# Homemade foam cutter for Pelican cases



## GT Whitetail (Sep 26, 2011)

Anyone make themselves a foam cutter to custom fit guns and gear in a Pelican type case? I'm trying to get something going similar to a jig saw set-up but am struggling with finding the right combination of materials like Volts/amps output for the wire. Seems to be a fine line between burning up the wire and not heating it enough to cut. Looking for a proven combination of materials.

Thanks,
GT


----------



## BriarPatch99 (Sep 26, 2011)

Nickle Chromium wire with a variable output source....

http://www.omega.com/pptst/NI60.html

http://www.instructables.com/id/Hot-wire-foam-cutter/

http://www.spacemodeling.org/new/how_to/Foam_Cutter.htm

http://hotwirefoamcutterinfo.com/Hot_Wire_Foam_Cutter_Info/Introduction.html


----------



## GT Whitetail (Sep 27, 2011)

Thanks for all the links! I haven't figured out exactly which way I am gonna go about it yet, but I got my poster bored traced out for a pattern, so hopefully ill get something to work soon.
Thanks,
GT


----------



## buttplate (Sep 27, 2011)

*Poor Man's Way*

We used to do it years ago by marking the foam, wetting the foam then putting it in the freezer. After it is frozen the foam cuts very well with a sharp knife.

After the cutting is complete all you need do is dry the foam.

Works like a champ.


----------



## cmshoot (Sep 29, 2011)

I've watched the guys at Georgia Case Company in Lilburn cut a couple cases for me.  The use something that looks like the handle and motor part of a drill, but instead of a chuck it has what looks like the blades of an electric knife (2 blades side by side, going back and forth in opposite directions), but thinner than the one you would use to cut a turkey.

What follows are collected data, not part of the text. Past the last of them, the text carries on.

Lemma all_chars_impl (p q : ascii -> bool) (s : string) :
  (forall c, p c = true -> q c = true) ->
  all_chars p s = true -> all_chars q s = true.
Proof.
  intros Hpq. induction s as [| c s IH]; simpl; [reflexivity |].
  intros H. apply andb_true_iff in H as [Hc Hs].
  now rewrite (Hpq _ Hc), (IH Hs).
Qed.

Lemma all_chars_app (p : ascii -> bool) (s t : string) :
  all_chars p (s ++ t) = all_chars p s && all_chars p t.
Proof.
  induction s as [| c s IH]; simpl; [reflexivity |].
  now rewrite IH, andb_assoc.
Qed.

Lemma re_sub_class_empty_all (cls : ascii -> bool) (s : string) :
  all_chars (fun c => negb (cls c)) (re_sub_class_empty cls s) = true.
Proof.
  induction s as [| c s IH]; simpl; [reflexivity |].
  destruct (cls c) eqn:E; simpl; [exact IH | now rewrite E, IH].
Qed.

Lemma re_sub_runs_all (cls q r : ascii -> bool) (repl : string) :
  (forall c, q c = true -> cls c = false -> r c = true) ->
  all_chars r repl = true ->
  forall s b, all_chars q s = true ->
              all_chars r (re_sub_runs cls repl b s) = true.
Proof.
  intros Hq Hrepl. induction s as [| c s IH]; intros b H; simpl;
    [reflexivity |].
  simpl in H. apply andb_true_iff in H as [Hc Hs].
  destruct (cls c) eqn:E.
  - destruct b; [now apply IH |].
    rewrite all_chars_app, Hrepl. now apply IH.
  - simpl. now rewrite (Hq _ Hc E), IH.
Qed.

(** Collapsing the runs of one character leaves no two of them adjacent;
    inside a run nothing of the class is emitted first. *)
Lemma re_sub_runs_collapse (x : ascii) (s : string) :
  forall b,
    no_adjacent (is_char x) (re_sub_runs (is_char x) (String x "") b s) = true
    /\ (b = true ->
        starts_clean (is_char x)
          (re_sub_runs (is_char x) (String x "") b s) = true).
Proof.
  induction s as [| c s IH]; intros b; simpl; [split; reflexivity |].
  destruct (is_char x c) eqn:E.
  - destruct b.
    + apply IH.
    + destruct (IH true) as [Hn Hs]. specialize (Hs eq_refl).
      split; [| discriminate]. simpl.
      destruct (re_sub_runs (is_char x) (String x "") true s) as [| a t] eqn:R;
        [reflexivity |].
      unfold starts_clean in Hs. simpl in Hs.
      apply negb_true_iff in Hs. rewrite Hs, andb_false_r. exact Hn.
  - destruct (IH false) as [Hn _]. split.
    + simpl.
      destruct (re_sub_runs (is_char x) (String x "") false s) as [| a t] eqn:R;
        [reflexivity |].
      rewrite E. exact Hn.
    + intros _. unfold starts_clean. simpl. now rewrite E.
Qed.
(** X6. A [scroll] to a target inside the window followed by [fetchone]
    returns the row at the target and leaves [rownumber] just after it,
    with no collaborator call.  A [scroll] to a target outside the window
    and below [rowcount] followed by [fetchone] makes [fetchone] start a
    refill at the target: the window was dropped, not kept. *)
Theorem scroll_then_fetchone (c : Cursor) (value : Z) (mode : Py.pystr) :
  executed c -> _query_id c <> None -> valid_mode mode ->
  let target := scroll_target c value mode in
  (_offset c <= target < cache_end c ->
     exists r,
       _rows c !! Z.to_nat (target - _offset c) = Some r
       /\ bind (scroll value mode) (fun _ => fetchone) c
          = (Ok (Some r), set_rownumber (target + 1) c))
  /\ (~ (_offset c <= target < cache_end c) -> target < rowcount c ->
      bind (scroll value mode) (fun _ => fetchone) c
      = bind (_populate_cache 0 (target + 1)) (fun _ => take_row)
          (set_trace (trace c ++ [EvScroll])
             (set_policy (policy_scroll (_policy c))
                (set_rows [] (set_offset target (set_rownumber target c)))))).
Proof.
  intros He Hq Hm target.
  pose proof (scroll_unfold value mode c He Hm) as Hs. fold target in Hs.
  cbv zeta in Hs. split.
  - intros Hin. unfold bind at 1. rewrite Hs.
    rewrite (proj2 (in_window_spec c target) Hin).
    destruct (fetchone_in_window (set_rownumber target c) He Hq)
      as (r & Hr & Hf); [exact Hin|].
    exists r. split; [exact Hr|]. rewrite Hf. reflexivity.
  - intros Hout Hbelow.
    rewrite (proj2 (in_window_false c target) Hout) in Hs.
    destruct (Z.gtb_spec target (rowcount c)); [lia|].
    set (c2 := set_trace _ _) in *.
    unfold bind at 1. rewrite Hs.
    rewrite (fetchone_unfold c2 He Hq).
    assert (cache_end c2 = target) as -> by (unfold cache_end; cbn; lia).
    change (rownumber c2) with target. change (rowcount c2) with (rowcount c).
    destruct (Z.geb_spec target target); [|lia].
    destruct (Z.geb_spec target (rowcount c)); [lia|]. reflexivity.
Qed.
(** The lookup and the four metrics go through for a customer whose row is
    the only one under its label and whose frequency and recency are
    numbers; what is shown is then the recommendation for that row's
    predicted value against the 0.8 and 0.4 quantiles of the whole
    predicted column. *)
Lemma segment_of_selected_recommendation
    (rfm_df : DataFrame) (jp jf jr jm : nat) (customer_id_int : Z)
    (row : list cell) (f r : Q) :
  position "predicted_clv_12_months" (df_columns rfm_df) = Some jp ->
  position "frequency" (df_columns rfm_df) = Some jf ->
  position "recency" (df_columns rfm_df) = Some jr ->
  position "monetary_value" (df_columns rfm_df) = Some jm ->
  loc rfm_df customer_id_int = Ok (OneRow row) ->
  nth jf row NaN = Num f -> nth jr row NaN = Num r ->
  segment_of_selected rfm_df customer_id_int
  = Ok (recommendation (nth jp row NaN)
          (series_quantile (map (row_cell jp) (df_rows rfm_df)) (4 # 5))
          (series_quantile (map (row_cell jp) (df_rows rfm_df)) (2 # 5))).
Proof.
  intros Hp Hf Hr Hm Hloc Hfreq Hrec.
  unfold segment_of_selected, strategic_recommendation, located_getitem.
  rewrite Hloc. simpl. rewrite Hp, Hf, Hr, Hm. simpl.
  rewrite Hfreq, Hrec. simpl.
  rewrite (getitem_position _ _ _ Hp). reflexivity.
Qed.

Lemma loc_one_row_In
    (df : DataFrame) (label : Z) (row : list cell) :
  loc df label = Ok (OneRow row) -> In (label, row) (df_rows df).
Proof.
  unfold loc.
  destruct (filter (fun r => (fst r =? label)%Z) (df_rows df))
    as [|r [|r' rs]] eqn:E; try discriminate.
  intro H. injection H as <-.
  assert (Hr : In r (filter (fun r => (fst r =? label)%Z) (df_rows df)))
    by (rewrite E; now left).
  apply filter_In in Hr. destruct Hr as [Hr Hl].
  apply Z.eqb_eq in Hl. subst. now destruct r.
Qed.
(** ** The maximum of a column *)

Lemma cell_max_upper (a b : cell) (t : Q) :
  a = Num t \/ (exists m, b = Num m /\ t <= m) ->
  exists m, cell_max a b = Num m /\ t <= m.
Proof.
  intros [-> | [m [-> Hm]]].
  - destruct b as [|y]; simpl.
    + exists t. split; [reflexivity | apply Qle_refl].
    + destruct (Qle_bool t y) eqn:E.
      * exists y. split; [reflexivity | now apply Qle_bool_iff].
      * exists t. split; [reflexivity | apply Qle_refl].
  - destruct a as [|x]; simpl.
    + exists m. split; [reflexivity | assumption].
    + destruct (Qle_bool x m) eqn:E.
      * exists m. split; [reflexivity | assumption].
      * exists x. split; [reflexivity|].
        assert (Hlt : m < x).
        { apply Qgtb_lt. unfold Qgtb. now rewrite E. }
        apply Qlt_le_weak in Hlt. eapply Qle_trans; eassumption.
Qed.

Lemma series_max_upper (s : Series) (l : Z) (t : Q) :
  In (l, Num t) s -> exists m, series_max s = Num m /\ t <= m.
Proof.
  unfold series_max, s_values.
  induction s as [|[l' v] s IH]; simpl; [contradiction|].
  intros [E | Hin]; apply cell_max_upper.
  - left. congruence.
  - right. apply IH. assumption.
Qed.

Lemma series_max_attained (s : Series) (m : Q) :
  series_max s = Num m -> exists l, In (l, Num m) s.
Proof.
  unfold series_max, s_values.
  induction s as [|[l' v] s IH]; simpl; [discriminate|].
  destruct v as [|x]; simpl.
  - intro H. destruct (IH H) as [l Hl]. exists l. now right.
  - destruct (fold_right cell_max NaN (map snd s)) as [|y] eqn:E.
    + intro H. exists l'. left. congruence.
    + destruct (Qle_bool x y).
      * intro H. destruct (IH H) as [l Hl]. exists l. now right.
      * intro H. exists l'. left. congruence.
Qed.

(** ** Data preparation *)

Lemma aggregator_is_unbound :
  lookup_global app_globals "summary_data_from_transaction_data"
  = Raise (NameError "summary_data_from_transaction_data").
Proof. reflexivity. Qed.

Lemma prepare_lifetimes_data_unbound (df : DataFrame) :
  prepare_lifetimes_data app_globals df
  = if has_column "date" df
    then Raise (NameError "summary_data_from_transaction_data")
    else Raise (KeyError "date").
Proof.
  unfold prepare_lifetimes_data, observation_period_end, has_column, getitem.
  destruct (position "date" (df_columns df)); reflexivity.
Qed.

(** C9, as stated, fails on a frame without a [date] column: line 28 raises
    KeyError before the unbound name of line 29 is ever looked up. *)
Lemma prepare_lifetimes_data_key_error_first :
  prepare_lifetimes_data app_globals store_indexed_by_date
  <> Raise (NameError "summary_data_from_transaction_data").
Proof. vm_compute. discriminate. Qed.

(** C9 (amended): with the globals app.py really has, prepare_lifetimes_data
    raises NameError for [summary_data_from_transaction_data] on every frame
    that has a [date] column and KeyError for [date] on every other frame;
    on no frame does it return a summary. *)
Theorem prepare_lifetimes_data_never_returns (df : DataFrame) :
  prepare_lifetimes_data app_globals df
  = (if has_column "date" df
     then Raise (NameError "summary_data_from_transaction_data")
     else Raise (KeyError "date"))
  /\ is_ok (prepare_lifetimes_data app_globals df) = false.
Proof.
  rewrite prepare_lifetimes_data_unbound.
  split; [reflexivity|].
  destruct (has_column "date" df); reflexivity.
Qed.

(** C1 (the code at the failing input): on the store of the spec's worked
    example the aggregation step raises NameError instead of producing the
    summaries frequency=2, recency=20, T=20, monetary_value=25 for A and
    0, 0, 5, 0 for B. *)
Theorem prepare_lifetimes_data_example_store :
  prepare_lifetimes_data app_globals example_store
  = Raise (NameError "summary_data_from_transaction_data").
Proof. reflexivity. Qed.

(** C4 (the code at the failing input): whatever library is installed and
    whatever the analyst selects, a run of the script on a store with a
    single purchase stops with NameError, so the store's one customer gets
    no summary at all. *)
Theorem main_single_purchase_store
    (L : Lifetimes) (selectbox : list Z -> option Z) :
  fst (main app_globals (Ok single_purchase_store) selectbox None)
  = Raise (NameError "summary_data_from_transaction_data").
Proof. reflexivity. Qed.

(** C5: the observation-period end that line 28 computes, and that the
    aggregator receives whenever its name is bound, is the maximum of the
    [date] column over all rows of the store, whichever customer a row
    belongs to: no row has a later date, and some row has exactly that
    date. *)
Theorem observation_period_end_is_store_maximum
    (df : DataFrame) (j : nat)
    (Hdate : position "date" (df_columns df) = Some j) :
  exists end_of_observation : cell,
    observation_period_end df = Ok end_of_observation
    /\ (forall (g : globals) (f : aggregator),
          lookup_global g "summary_data_from_transaction_data"
          = Ok (PyAggregator f) ->
          prepare_lifetimes_data g df
          = f df "customer_id" "date" "monetary_value" end_of_observation)
    /\ (forall (r : Z * list cell) (t : Q),
          In r (df_rows df) -> nth j (snd r) NaN = Num t ->
          exists m, end_of_observation = Num m /\ t <= m)
    /\ (forall m : Q,
          end_of_observation = Num m ->
          exists r, In r (df_rows df) /\ nth j (snd r) NaN = Num m).
Proof.
  exists (series_max (map (row_cell j) (df_rows df))).
  assert (Hope : observation_period_end df
                 = Ok (series_max (map (row_cell j) (df_rows df)))).
  { unfold observation_period_end. now rewrite (getitem_position _ _ _ Hdate). }
  split; [exact Hope|]. split; [|split].
  - intros g f Hg. unfold prepare_lifetimes_data.
    rewrite Hope. simpl. rewrite Hg. reflexivity.
  - intros r t Hr Ht.
    apply (series_max_upper _ (fst r)).
    apply in_map_iff. exists r. split; [|assumption].
    unfold row_cell. now rewrite Ht.
  - intros m Hm. destruct (series_max_attained _ _ Hm) as [l Hl].
    apply in_map_iff in Hl. destruct Hl as [r [Hr Hin]].
    exists r. split; [assumption|].
    unfold row_cell in Hr. congruence.
Qed.

(** On the store of the spec's example the end of observation is day 20,
    the last purchase of customer 1, also for customer 2 whose own last
    purchase is on day 15. *)
Lemma observation_period_end_is_store_maximum_witness :
  exists end_of_observation : cell,
    observation_period_end example_store = Ok end_of_observation
    /\ prepare_lifetimes_data patched_globals example_store
       = constant_aggregator example_store "customer_id" "date"
           "monetary_value" end_of_observation
    /\ (exists m, end_of_observation = Num m /\ inject_Z 15 <= m).
Proof.
  destruct (observation_period_end_is_store_maximum example_store 1 eq_refl)
    as [e [Hope [Hcall [Hupper _]]]].
  exists e. split; [exact Hope|]. split.
  - apply Hcall. reflexivity.
  - apply (Hupper (3%Z, [customer 2; day 15; usd 5])).
    + simpl. tauto.
    + reflexivity.
Defined.

(** ** Model training *)

Section Training.

Context {L : Lifetimes}.

Lemma row_positive_iff (jf jm : nat) (r : Z * list cell) :
  row_positive jf jm r = true <->
  exists f m : Q,
    nth jf (snd r) NaN = Num f /\ nth jm (snd r) NaN = Num m
    /\ 0 < f /\ 0 < m.
Proof.
  unfold row_positive. rewrite andb_true_iff. split.
  - intros [Hf Hm].
    destruct (nth jf (snd r) NaN) as [|f]; [discriminate|].
    destruct (nth jm (snd r) NaN) as [|m]; [discriminate|].
    exists f, m. simpl in Hf, Hm.
    repeat split; try reflexivity; now apply Qgtb_lt.
  - intros [f [m [-> [-> [Hf Hm]]]]]. simpl.
    split; now apply Qgtb_lt.
Qed.
(** Outside the known variants, and on the early return, nothing is
    applied. *)
Lemma run_idle `{Ext : Externals} {W}
    (inner : TypedControlInterface W) cfg obj w :
  knownVariant obj && discoveryNeeded obj = false →
  fst (run inner cfg obj w) = [].
Proof.
  intros H. destruct obj as [|tc|dc|]; try done.
  cbn in H. apply negb_false_iff in H.
  unfold run, Reconcile. cbn. by rewrite H.
Qed.

(** ** C5: the early return for a cluster without PD *)

(** C5.  For a TidbCluster whose spec has no PD member and that is not
    deployed across Kubernetes clusters, [Reconcile] returns nil and
    leaves the state as it found it, whatever the collaborator is; with a
    journalled collaborator the journal stays empty: no apply operation is
    invoked. *)
Theorem primary_without_pd_is_noop `{Ext : Externals} (tc : TidbCluster.t) :
  TidbClusterSpec.PD (TidbCluster.Spec tc) = None →
  TidbCluster.AcrossK8s tc = false →
  (∀ W (m : realTidbDiscoveryManager W) (s : state W),
     Reconcile m (TidbClusterObject tc) s = (s, Ok tt)) ∧
  (∀ W (inner : TypedControlInterface W) cfg w,
     run inner cfg (TidbClusterObject tc) w = ([], Ok tt)).
Proof.
  intros Hpd Hacross. split.
  - intros W m s. unfold Reconcile. cbn. by rewrite Hpd, Hacross.
  - intros W inner cfg w. unfold run, Reconcile. cbn.
    by rewrite Hpd, Hacross.
Qed.

Lemma primary_without_pd_is_noop_witness :
  run (Ext := Reference.ext) (Reference.control None None) Reference.cfg
    (TidbClusterObject tcFooWithoutPD) 0 = ([], Ok tt).
Proof.
  apply (primary_without_pd_is_noop (Ext := Reference.ext) tcFooWithoutPD
           eq_refl eq_refl).
Defined.

(** ** C9: unsupported types *)

(** C9.  For an object of any type other than TidbCluster and DMCluster,
    [Reconcile] writes one warning that names the type, returns nil and
    does not touch the world behind the collaborator; with a journalled
    collaborator the journal stays empty. *)
Theorem unsupported_type_is_noop `{Ext : Externals}
    (type : string) (meta : ObjectMeta.t) :
  (∀ W (m : realTidbDiscoveryManager W) (s : state W),
     Reconcile m (OtherObject type meta) s =
       (mkState (world s)
          (klog s ++ ["unsupported type " +:+ type +:+ " for discovery"]),
        Ok tt)) ∧
  (∀ W (inner : TypedControlInterface W) cfg w,
     run inner cfg (OtherObject type meta) w = ([], Ok tt)).
Proof. split; reflexivity. Qed.

(** ** C10: the type assertion of line 53 *)

Lemma reconcileResources_requeue `{Ext : Externals} {W}
    (m : realTidbDiscoveryManager W) obj metaObj rule ipv6 s e :
  snd (reconcileResources m obj metaObj rule ipv6 s) = Err e →
  is_requeue e = true.
Proof.
  unfold reconcileResources.
  pose proof (getDiscoveryMeta_not_err metaObj DiscoveryMemberName) as Hmeta.
  destruct (getDiscoveryMeta metaObj DiscoveryMemberName) as [[meta l]|e'|];
    [|by destruct (Hmeta e')|done].
  destruct (CreateOrUpdateRole _ _ _ _) as [w1 [?|?]]; [|by intros [= <-]].
  destruct (CreateOrUpdateServiceAccount _ _ _ _) as [w2 [?|?]];
    [|by intros [= <-]].
  destruct (CreateOrUpdateRoleBinding _ _ _ _) as [w3 [?|?]];
    [|by intros [= <-]].
  destruct (getTidbDiscoveryDeployment m metaObj) as [d| |];
    [|by intros [= <-]|done].
  destruct (CreateOrUpdateDeployment _ _ _ _) as [w4 [deploy|?]];
    [|by intros [= <-]].
  pose proof (getTidbDiscoveryService_not_err metaObj deploy ipv6) as Hsvc.
  destruct (getTidbDiscoveryService metaObj deploy ipv6) as [svc|e'|];
    [|by destruct (Hsvc e')|done].
  destruct (CreateOrUpdateService _ _ _ _) as [w5 [?|?]]; [done|].
  by intros [= <-].
Qed.

(** C10.  The type assertion [obj.(metav1.Object)] fails exactly on the
    nil interface value.  On nil, [Reconcile] returns the plain error
    "<nil> is not a metav1.Object" and changes nothing.  On every non-nil
    object, whatever error [Reconcile] returns is a requeue error, so the
    plain error of the guard is never returned. *)
Theorem meta_assertion_fails_only_on_nil `{Ext : Externals} {W}
    (m : realTidbDiscoveryManager W) (obj : Object) (s : state W) :
  (asMetaObject obj = None ↔ obj = NilObject) ∧
  Reconcile m NilObject s =
    (s, Err (PlainError "<nil> is not a metav1.Object")) ∧
  (obj ≠ NilObject →
   ∀ e, snd (Reconcile m obj s) = Err e → is_requeue e = true).
Proof.
  split; [by destruct obj|]. split; [done|].
  intros Hnil e. destruct obj as [|tc|dc|]; [done| | |done].
  - unfold Reconcile. cbn [asMetaObject].
    destruct (_ && _); [done|]. apply reconcileResources_requeue.
  - unfold Reconcile. cbn [asMetaObject]. apply reconcileResources_requeue.
Qed.

Lemma meta_assertion_fails_only_on_nil_witness :
  snd (Reconcile (Ext := Reference.ext)
         (NewTidbDiscoveryManager
            (Dependencies.mk (Reference.control (Some 0) None) Reference.cfg))
         (DMClusterObject Reference.dcFoo) (mkState 0 []))
  = Err (RequeueError
           "error creating or updating discovery role: connection refused")
  ∧ is_requeue
      (RequeueError
         "error creating or updating discovery role: connection refused")
    = true.
Proof.
  split; [reflexivity|].
  refine (proj2 (proj2 (meta_assertion_fails_only_on_nil (Ext := Reference.ext)
            (NewTidbDiscoveryManager
               (Dependencies.mk (Reference.control (Some 0) None)
                  Reference.cfg))
            (DMClusterObject Reference.dcFoo) (mkState 0 []))) _ _ _);
    [discriminate|reflexivity].
Defined.

(** ** C7: order of the operations and failures *)



(** ** C4: the Service *)

Lemma getTidbDiscoveryService_shape `{Ext : Externals} obj deploy ipv6 svc :
  getTidbDiscoveryService obj deploy ipv6 = Ok svc →
  ServiceSpec.Type_ (Service.Spec svc) = "ClusterIP" ∧
  ServiceSpec.Ports (Service.Spec svc) = discoveryPorts ∧
  ServiceSpec.Selector (Service.Spec svc) = templateLabels deploy.
Proof.
  unfold getTidbDiscoveryService.
  destruct (getDiscoveryMeta obj DiscoveryMemberName) as [[meta l]| |];
    [|done..].
  intros [= <-]. by destruct ipv6.
Qed.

The blades don't come to a point.  They have a housing on the end that is flat and allows the entire unit to "stand" on the housing, so the blade is perfectly vertical.  If I remember correctly, it was made by Bosch.

That is what they use to cut most of the lines.  They have something similar to an electric scroll saw to cut tight corners and such.

For holes, like for the knobs on your scope, they use a a variety of the type of drill bits that cut a circular hole.  Not a solid, standard drill bit, but the type that cuts out a circle.

In some of the applications, instead of using a single thick piece of foam, they will use 2 or more layers of thinner foam.  They glue them together with an air-compressor powered spray glue gun.

Here's some pics of some stuff they've done for me.


----------



## Offroadtek (Sep 29, 2011)

You can also put a light switch dimmer on the power supply to control wire temp.


----------